> _Exercise requirements_: Set out exactly every line of the entries below, starting at the line that holds "Record world (P" and stopping after the line that holds "fun w => let r := op (hw w) in".

[Records from a dataset]
(** * UniversalRadioWSN: a shallow embedding of the radio drivers

    The library normalises three radio transports (LoRa, NRF24L01, XBee over
    a serial stream) behind one C++ interface, [RadioInterface].  Each driver
    is a thin adapter over an external provider: the [LoRa] singleton, an
    [RF24] object, an Arduino [Stream] and the Arduino pin and clock
    functions.

    Driver code is embedded in a state-and-fault monad.  The providers are
    not part of the repository: the packet radios and the stream are kept
    abstract (one type class per provider, any implementation), the pins
    and the clock are a board with a millisecond clock and arbitrary input
    levels.  Every call a driver makes to a provider is appended to a call
    log, and the caller's byte buffer is an explicit list whose
    out-of-range accesses are faults. *)

From Stdlib Require Import ZArith List Bool Lia.
From stdpp Require Import base list.
Import ListNotations.

Open Scope Z_scope.

(** ** Machine integers *)

Definition wrap (bits x : Z) : Z := x mod 2 ^ bits.
Definition uint8 (x : Z) : Z := wrap 8 x.
Definition uint16 (x : Z) : Z := wrap 16 x.
Definition uint32 (x : Z) : Z := wrap 32 x.

(** [size_t] is 16 bits wide on AVR boards and 32 bits wide on ARM and ESP
    boards; the width is a parameter of the development. *)
Class Platform := { size_bits : Z }.

Definition size_t `{Platform} (x : Z) : Z := wrap size_bits x.

(** Arduino's [min] macro. *)
Definition min (a b : Z) : Z := if a <? b then a else b.

(** Arduino pin levels and modes. *)
Definition LOW : Z := 0.
Definition HIGH : Z := 1.
Definition INPUT : Z := 0.
Definition OUTPUT : Z := 1.

(** ** The monad of driver code *)

Inductive fault : Type :=
| OutOfBounds   (* an access outside the buffer it was given *)
| OutOfFuel.    (* a loop that did not finish within its iteration budget *)

Inductive outcome (A : Type) : Type :=
| Done (a : A)
| Fault (f : fault).
Arguments Done {A} a.
Arguments Fault {A} f.

Definition M (St A : Type) : Type := St -> outcome (A * St).

Definition ret {St A} (a : A) : M St A := fun s => Done (a, s).

Definition bind {St A B} (m : M St A) (k : A -> M St B) : M St B :=
  fun s => match m s with
           | Done (a, s') => k a s'
           | Fault f => Fault f
           end.

Definition raise {St A} (f : fault) : M St A := fun _ => Fault f.

#[global] Instance M_ret {St} : MRet (M St) := @ret St.
#[global] Instance M_bind {St} : MBind (M St) :=
  fun A B k m => bind m k.

(** A provider's runtime state together with the log of the calls made to
    it, oldest first. *)
Record world (P E : Type) : Type := World { hw : P; calls : list E }.
Arguments World {P E} hw calls.
Arguments hw {P E} w.
Arguments calls {P E} w.

(** [call op ev] runs the provider primitive [op] and logs the event [ev],
    which records the arguments and the answer. *)
Definition call {P E A} (op : P -> A * P) (ev : A -> E) : M (world P E) A :=
  fun w => let r := op (hw w) in
           Done (r.1, World r.2 (calls w ++ [ev r.1])).

(** ** Caller buffers

    A [uint8_t*] argument is the list of the bytes it points to; its length
    is the capacity of the memory behind the pointer. *)

Definition in_bounds (buffer : list Z) (i : Z) : bool :=
  (0 <=? i) && (i <? Z.of_nat (length buffer)).

(** [buffer[i] = v]. *)
Definition store {St} (buffer : list Z) (i v : Z) : M St (list Z) :=
  if in_bounds buffer i then ret (<[Z.to_nat i := v]> buffer)
  else raise OutOfBounds.

(** A provider filling the buffer from its first cell with [data]. *)
Definition fill {St} (buffer data : list Z) : M St (list Z) :=
  if (length data <=? length buffer)%nat
  then ret (data ++ drop (length data) buffer)
  else raise OutOfBounds.

(** The bytes of a C string: everything before the first NUL.  Reading a
    buffer that holds no NUL runs off its end. *)
Fixpoint c_str (buffer : list Z) : option (list Z) :=
  match buffer with
  | [] => None
  | b :: rest => if b =? 0 then Some []
                 else match c_str rest with
                      | Some s => Some (b :: s)
                      | None => None
                      end
  end.

(** ** RadioInterface.h *)

Module RadioInterface.

(** The abstract base class: [Obj] is the driver object, [St] the state
    its methods run in.  A read returns the byte count and the buffer. *)
Class t (Obj St : Type) : Type := {
  iniciar : Obj -> M St bool;
  enviar : Obj -> list Z -> Z -> M St bool;
  hayDatosDisponibles : Obj -> M St Z;
  leer : Obj -> list Z -> Z -> M St (Z * list Z);
  obtenerRSSI : Obj -> M St Z;
  dormir : Obj -> M St bool;
  despertar : Obj -> M St bool
}.

(** Default bodies of the optional virtual methods. *)
Definition obtenerRSSI_default {Obj St} (_ : Obj) : M St Z := ret 0.
Definition dormir_default {Obj St} (_ : Obj) : M St bool := ret true.
Definition despertar_default {Obj St} (_ : Obj) : M St bool := ret true.


(** [leerComoString]: the 256-byte array lives on the stack and starts
    with whatever the stack held, [junk i] in cell [i]. *)
Definition leerComoString {Obj St} `{t Obj St} (self : Obj) (junk : nat -> Z)
  : M St (list Z) :=
  let buffer := map junk (seq 0 256) in
  '(longitud, buffer) ← leer self buffer 255;
  buffer ← store buffer longitud 0;
  match c_str buffer with
  | Some s => ret s
  | None => raise OutOfBounds
  end.

End RadioInterface.

(** ** LoraRadio.h *)

(** The primitives of the external [LoRa] object that the driver uses, over
    an arbitrary runtime state [L].  [int] and [long] answers are taken as
    unbounded integers. *)
Class LoRaClass (L : Type) : Type := {
  LoRa_setPins : Z -> Z -> Z -> L -> unit * L;
  LoRa_begin : Z -> L -> Z * L;
  LoRa_setTxPower : Z -> L -> unit * L;
  LoRa_setSpreadingFactor : Z -> L -> unit * L;
  LoRa_setSignalBandwidth : Z -> L -> unit * L;
  LoRa_setCodingRate4 : Z -> L -> unit * L;
  LoRa_setSyncWord : Z -> L -> unit * L;
  LoRa_beginPacket : L -> Z * L;
  LoRa_write : list Z -> Z -> L -> Z * L;
  LoRa_endPacket : L -> Z * L;
  LoRa_parsePacket : L -> Z * L;
  LoRa_available : L -> Z * L;
  LoRa_read : L -> Z * L;
  LoRa_packetRssi : L -> Z * L;
  LoRa_sleep : L -> unit * L;
  LoRa_idle : L -> unit * L
}.

Inductive lora_call : Type :=
| LSetPins (cs rst irq : Z)
| LBegin (frequency : Z) (answer : Z)
| LSetTxPower (level : Z)
| LSetSpreadingFactor (sf : Z)
| LSetSignalBandwidth (bw : Z)
| LSetCodingRate4 (denominator : Z)
| LSetSyncWord (sw : Z)
| LBeginPacket (answer : Z)
| LWrite (buffer : list Z) (size : Z) (answer : Z)
| LEndPacket (answer : Z)
| LParsePacket (answer : Z)
| LAvailable (answer : Z)
| LRead (answer : Z)
| LPacketRssi (answer : Z)
| LSleep
| LIdle.

Record LoRaConfig : Type := {
  frequency : Z;
  txPower : Z;
  spreadingFactor : Z;
  signalBandwidth : Z;
  codingRate : Z;
  syncWord : Z;
  csPin : Z;
  resetPin : Z;
  irqPin : Z
}.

> _Answer area_:
Record world (P E : Type) : Type := World { hw : P; calls : list E }.
Arguments World {P E} hw calls.
Arguments hw {P E} w.
Arguments calls {P E} w.

(** [call op ev] runs the provider primitive [op] and logs the event [ev],
    which records the arguments and the answer. *)
Definition call {P E A} (op : P -> A * P) (ev : A -> E) : M (world P E) A :=
  fun w => let r := op (hw w) in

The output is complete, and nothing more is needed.